Other sculpted figures provide additional oriental touches.

Large prayer flags decorate a secluded space for a luncheon or tea.

Mister Rabbit

Bird house spigot

Umbrella-ed tables

Two different lizards

    Miniature succulents

Besides the garden there is an indoor space selling fine art by local artists—2D, jewelry, glass, textiles, an array of gift items. I ran into Ira Ono himself, and we had a delightful conversation that ended with him offering to rep me and my hand-dyed tissue paper collages. The artist has good taste.

~ Rebekah





Celebrate artists and art today

5 01 2019

Itʻs today! Today is the Opening Reception for “Fiery Volcano Collages & Doodles” at Ho‘omaluhia Botanical Garden at four oʻclock. My co-exhibitor Kalei Nuuhiwa is on Oahu, and we are spending the morning preparing to welcome our friends and supporters who are coming to view and celebrate our latest artworks.Weʻre gathering flowers from the garden to decorate, and we’ve coralled our best buddies to help out with refreshments and musical entertainment.

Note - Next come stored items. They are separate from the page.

(* ===== verification/StoreApi.v ===== *)
(** * The Store interface

    [store/store.go]: the event types every component exchanges, and what an
    [EventStore] promises its callers, as a class whose laws a Store
    implementation discharges.  The Hub's clients of a Store are proved
    against the class. *)

From S2P Require Import Prelude.
From stdpp Require Import base strings list.
#[local] Open Scope Z_scope.

Record PendingEvent := mkPendingEvent {
  pe_Type : string;
  pe_Time : time;
  pe_Payload : string;
}.

Record Event := mkEvent {
  SessionID : string;
  Seq : Z;
  Type_ : string;
  Time : time;
  Payload : string;
}.

(** A durable event keeps its time at millisecond precision. *)
Definition durable (sid : string) (seq : Z) (ev : PendingEvent) : Event :=
  mkEvent sid seq (pe_Type ev) (of_UnixMilli (UnixMilli (pe_Time ev))) (pe_Payload ev).

(** The events of one append, numbered from [first]. *)
Fixpoint numbered (sid : string) (first : Z) (evs : list PendingEvent) : list Event :=
  match evs with
  | [] => []
  | ev :: evs => durable sid first ev :: numbered sid (first + 1) evs
  end.

Lemma numbered_length sid first evs : length (numbered sid first evs) = length evs.
Proof. revert first. induction evs; intros; simpl; auto. Qed.

Lemma numbered_app sid first evs1 evs2 :
  numbered sid first (evs1 ++ evs2)
    = numbered sid first evs1 ++ numbered sid (first + Z.of_nat (length evs1)) evs2.
Proof.
  revert first. induction evs1 as [|ev evs1 IH]; intros first; simpl.
  - by rewrite Z.add_0_r.
  - rewrite IH. do 2 f_equal. f_equal. lia.
Qed.

Lemma numbered_lookup sid first evs (i : nat) :
  numbered sid first evs !! i = durable sid (first + Z.of_nat i) <$> evs !! i.
Proof.
  revert first i. induction evs as [|ev evs IH]; intros first [|i]; simpl; try done.
  - by rewrite Z.add_0_r.
  - rewrite IH. do 2 f_equal. lia.
Qed.

(** ** [EventStore]

    [es_log st sid] is what a replay of the whole Session delivers.  A
    successful append extends the log of its Session by the given events,
    numbered from the returned sequence on (all of them [int64] values), and
    touches no other Session; a failed one changes no log.  The sequence numbers of a log are contiguous
    from 1 and [es_latest] is the last of them. *)

Class EventStore (st : Type) := {
  es_append : st → string → list PendingEvent → st * (error + Z);
  es_log : st → string → list Event;
  es_latest : st → string → Z;
}.

Class EventStoreLaws (st : Type) `{EventStore st} (ok : st → Prop) := {
  es_latest_log s sid : ok s → es_latest s sid = Z.of_nat (length (es_log s sid));
  es_log_seq s sid (i : nat) ev : ok s → es_log s sid !! i = Some ev →
    Seq ev = Z.of_nat i + 1 ∧ SessionID ev = sid;
  es_append_ok s s' sid evs first : ok s → evs ≠ [] →
    es_append s sid evs = (s', inr first) →
    ok s' ∧ first = es_latest s sid + 1 ∧ first + Z.of_nat (length evs) - 1 ≤ max_int64 ∧
    es_log s' sid = es_log s sid ++ numbered sid first evs ∧
    ∀ sid', sid' ≠ sid → es_log s' sid' = es_log s sid';
  es_append_err s s' sid evs err : ok s → es_append s sid evs = (s', inl err) →
    ok s' ∧ ∀ sid', es_log s' sid' = es_log s sid';
}.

I am so very honored to show with soon-to-be Dr. Nu‘uhiwa, a PhD candidate at the University of Waikato.

From the show catalog:

THE ARTISTS began creating and assembling the pieces for this exhibit in May 2018 when the longest Kilauea Volcano eruption since 1924 began. News photography and reports and the energy of Pele herself inspired the work. While Rebekah worked with dye, tissue paper, glue, and a knife on large canvases, Kalei used colored pens to doodle in a very small 35-page book. The two women first met on a Kaho‘olawe access trip for Makahiki in the late 1990s, Rebekah coming from O‘ahu, and Kalei from Maui.

The art exhibit runs until January 27. Ho‘omaluhia Botanical Garden is on Luluku Road in Kaneohe, and it is open daily from 9 a.m. to 4 p.m.

Many thanks to the inspirers and the helpers, including the folks at Sunshine Arts in windward O‘ahu for my picture frames, pianist Joerg Alfter, Olive at Ho‘omaluhia Botanical Garden, my girlfriends Becky-Lori-and-Peg, and my “easel” Pete.

~ Rebekah

 





Artist’s process

28 12 2018

When I delivered the final diptych to the framer yesterday for the January 5-27 art exhibit “Fiery Volcano Collages & Doodles” at Hoʻomaluhia Botanical Garden Lecture Room, Malinda of Sunshine Arts asked an interesting question: How long did it take you to make the collages? Thinking back, I started them in May when the most recent volcanic activity began and worked non-stop until now. That means I made an average of one diptych (two panels) a month. Most are big. Whew, no wonder I’m tired!

“From Haleakalā”
40” x 30” both panels of diptych. Hand-dyed tissue paper collage. Volcano series by Rebekah Luke

If you go: Hoʻomaluhia Botanical Garden Visitor Center Lecture Room is located on Luluku Road in Kāneʻohe between Pali and Likelike highways. Open daily from 9 to 4.





Fiery volcano collages & doodles

8 12 2018





Holoholo to Volcano

1 11 2018

Kīlauea Caldera with Mauna Loa beyond

A fast overnight trip from Oʻahu to Hawaiʻi island this week reminded me of how easy it is to get away from it all. I accompanied my friend and high school classmate Martha Noyes to Hawaiʻi Volcanoes National Park where she gave an interesting talk on cultural astronomy.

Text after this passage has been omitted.